On a recent post about my reading workshop, Jenna asked how I handle letter essays in my class:
I just finished The Reading Zone Recently. I”m curious to hear how you handle the reading letters. I have such a hard time keeping up with the grading. How do you do the reading letters with your class?
Now, keep in mind that I have anywhere from 35-50 students for language arts each day. When I read The Reading Zone: HOW TO HELP KIDS BECOME SKILLED, PASSIONATE, HABITUAL, CRITICAL READERS
I knew that I wanted to begin using letter essays in my class. However, I also knew that I could not handle responding to almost 50 letters on a weekly basis (without losing my sanity). So I modified the assignment for my classes.
At the beginning of the year I introduced the letter essays by letting my students know that we would be working towards writing them independently. However, I did not begin assigning them until closer to December. My students do not come from a workshop background, so I had a lot of work to do before they would be capable of producing the type of letter essay I was looking for. We spent a few months really digging into talking about reading and then writing about reading. I shared examples of letters I wrote and examples from Atwell. Together, my students and I developed a list of sentence prompts to help with their thinking/talking about reading. I typed the list up and it was placed in their binders. Finally, I began assigning the letter essays.
I divided each class into 4 groups. In my morning class, Group 1 was due the first Tuesday of the month. Group 2 was due on the second Tuesday. Group 3 on the third Thursday, etc. My afternoon class was divided the same way, except their letters were due on Thursday. This allowed me to collect between 5-7 letters on Tuesday, respond to them, and return them before getting the next class’ letters. It was overwhelming at times, and I admit I often fell behind. But each student always received a letter back from me, with a response to their thinking, my thoughts on the book, and sometimes a recommendation. The kids loved it. And their letter essays only got better as the year progresse.

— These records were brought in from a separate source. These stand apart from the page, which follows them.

Lemma series_run s acts s' i o o' :
  inv s -> observers s !! i = Some o -> in_series (pinger o) = true -> expired o = true ->
  unanswered i s acts = true -> run s acts = Some s' -> observers s' !! i = Some o' ->
  (in_series (pinger o') = true /\ expired o' = true) \/ removes_during s i (o_id o) acts.
Proof.
  revert s o. induction acts as [|a acts IH]; intros s o Hs Ho Hp He Hu Hr Ho'; simpl in *.
  { simplify_eq. by left. }
  destruct (step s a) as [s1|] eqn:Hst; [|done]. apply andb_true_iff in Hu as [Ha Hu].
  destruct (step_observer _ _ _ _ _ Hs Hst Ho) as (o1 & Ho1 & Hos).
  destruct (series_step _ _ _ _ _ Hos (inv_obs _ Hs _ _ Ho) Hp He) as [[Hp1 He1]| ->].
  - intros -> Hl. simpl in Ha. by rewrite bool_decide_true in Ha.
  - assert (Hs1 : inv s1) by (by eapply step_inv).
    destruct (IH s1 o1 Hs1 Ho1 Hp1 He1 Hu Hr Ho') as [|Hd]; [by left|right].
    rewrite (observer_step_id _ _ _ _ _ Hos) in Hd.
    destruct Hd as (a1 & a2 & s2 & s3 & -> & Hr1 & Hrest).
    exists (a :: a1), a2, s2, s3. split; [done|]. simpl. by rewrite Hst.
  - right. exists [], acts, s, s1. split_and!; try done; by apply (ping_unsubscribe_effect s i o s1).
Qed.

(** ** Observers that nobody acknowledges any more *)

Lemma cancelled_not_listened s a s' i o :
  inv s -> step s a = Some s' -> observers s !! i = Some o -> cancelled o = true ->
  listener s <> Some i -> listener s' <> Some i.
Proof.
  intros Hs Hst Ho Hc Hl. unfold CoapObserve.step in Hst. destruct (crashed s); [done|].
  assert (Hsame : listener s' = listener s \/ listener s' = None \/ exists id, listener s' = obs s !! id).
  { destruct a as [k msg|k ok| | |j l|j]; simpl in Hst.
    - left. destruct (tasks s !! k); [done|]. destruct (parsed msg); simplify_eq.
      unfold arrive. destruct (mux msg) as [| |m|]; try (by destruct s).
      by destruct (observe CanAccessByKey m); destruct s.
    - left. apply fmap_Some in Hst as (t & Ht & ->). destruct s as [m os ts r l g c].
      destruct t as [msg ob|msg ob|j code|j code]; simpl.
      + set (s1 := if ob_unsubscribe ob then _ else _).
        assert (H1 : listener s1 = l).
        { unfold s1, remove, close_cancel. destruct (ob_unsubscribe ob); [|done]. simpl.
          repeat case_match; done. }
        by destruct (ob_subscribe ob), s1.
      + destruct (ob_subscribe ob) as [[]|]; [|done]. by destruct ok.
      + destruct (os !! j) as [oj|]; [|done]. unfold put, close_cancel. simpl. by repeat case_match.
      + done.
    - destruct (listener s), (responses s) as [|id r]; simplify_eq. right; right. exists id. by destruct s.
    - destruct (listener s); simplify_eq. right; left. by destruct s.
    - left. destruct (observers s !! j) as [oj|]; [|done].
      destruct (local_step nats_matches j oj l) as [[]|]; simplify_eq; by destruct s.
    - left. destruct (observers s !! j) as [oj|]; [|done]. destruct (pinger oj); simplify_eq.
      destruct s as [m os ts r l g c]. unfold remove, close_cancel. simpl. by repeat case_match. }
  destruct Hsame as [-> |[-> |[id ->]]]; [done..|]. intros Hid.
  destruct (map_observer _ _ _ Hs Hid) as (o2 & Ho2 & _ & Hc2). congruence.
Qed.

In order to keep them accountable, I assessed each letter essay out of a 4-point rubric. The rubric was very simple- 0 meant no letter essay was handed in, 1 meant there was no thinking (just summary) and it didn’t follow the directions (at least 3 paragraphs), 2 was a good effort but not quite there, 3 was almost there, and 4 was perfection. I do my grades on a point system, and the letter-essay grade worked out to be about 20 points/marking period. Just enough to make the students accountable.